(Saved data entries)
......

Definition isBlockedPath (path : string) : bool :=
  existsb (λ blocked, String.eqb path blocked || HasPrefix path (blocked +:+ "/")) blockedPaths ||
  existsb (λ prefix, HasPrefix path prefix) blockedPrefixes.

Definition validateLogPath `{O : Os} (path : string) : result string :=
  if Contains path ".." then Err "path traversal not allowed" else
  let cleaned := Clean path in
  if negb (IsAbs cleaned) then Err "path must be absolute" else
  if isBlockedPath cleaned then Err errPathRestricted else
  match EvalSymlinks cleaned with
  | Err _ => Err "cannot resolve path"
  | Ok resolved =>
      if isBlockedPath resolved then Err errPathRestricted else
      if negb (String.eqb resolved cleaned) && negb (HasPrefix resolved (cleaned +:+ "/"))
      then Err "path resolves outside requested directory" else Ok resolved
  end.

(** ** Lines *)

Definition MaxScanTokenSize : nat := 64 * 1024.

Definition drop_cr (line : bytes) : bytes :=
  if HasSuffix line (String "013"%char "")
  then String.substring 0 (String.length line - 1) line else line.

(** The lines [bufio.Scanner] yields: it stops at the first that does not fit its buffer. *)
Fixpoint scan_lines (lines : list bytes) : list bytes :=
  match lines with
  | [] => []
  | [last] => if String.eqb last "" || (MaxScanTokenSize <=? String.length last)%nat
              then [] else [drop_cr last]
  | line :: lines' => if (MaxScanTokenSize <=? String.length line)%nat then []
                      else drop_cr line :: scan_lines lines'
  end.

Definition newline : bytes := String "010"%char "".

Record LogChunk := MkLogChunk { lc_RequestId : string; lc_Data : bytes; lc_Offset : Z }.

Definition grep_lines (grepLower : string) (data : bytes) : bytes :=
  foldr String.append "" (map (λ line, line +:+ newline)
    (List.filter (λ line, Contains (Ldap.ToLower line) grepLower) (scan_lines (Split "010" data)))).

Definition sendFiltered (data : bytes) (offset : Z) (grepLower requestID : string) : list LogChunk :=
  let outData := if String.eqb grepLower "" then data else grep_lines grepLower data in
  if String.eqb outData "" then [] else [MkLogChunk requestID outData offset].

(** ** Polls *)

Definition limit : Z := 1048576.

......

▸ **Assignment**: All that is wanted is the set of lines from the one with "Record LogChunk := MkLogChunk" through the last line of the entries, both included, output exactly.

▸ **Answer space**:
Record LogChunk := MkLogChunk { lc_RequestId : string; lc_Data : bytes; lc_Offset : Z }.

Definition grep_lines (grepLower : string) (data : bytes) : bytes :=
  foldr String.append "" (map (λ line, line +:+ newline)
    (List.filter (λ line, Contains (Ldap.ToLower line) grepLower) (scan_lines (Split "010" data)))).

Definition sendFiltered (data : bytes) (offset : Z) (grepLower requestID : string) : list LogChunk :=
  let outData := if String.eqb grepLower "" then data else grep_lines grepLower data in
  if String.eqb outData "" then [] else [MkLogChunk requestID outData offset].

(** ** Polls *)

Definition limit : Z := 1048576.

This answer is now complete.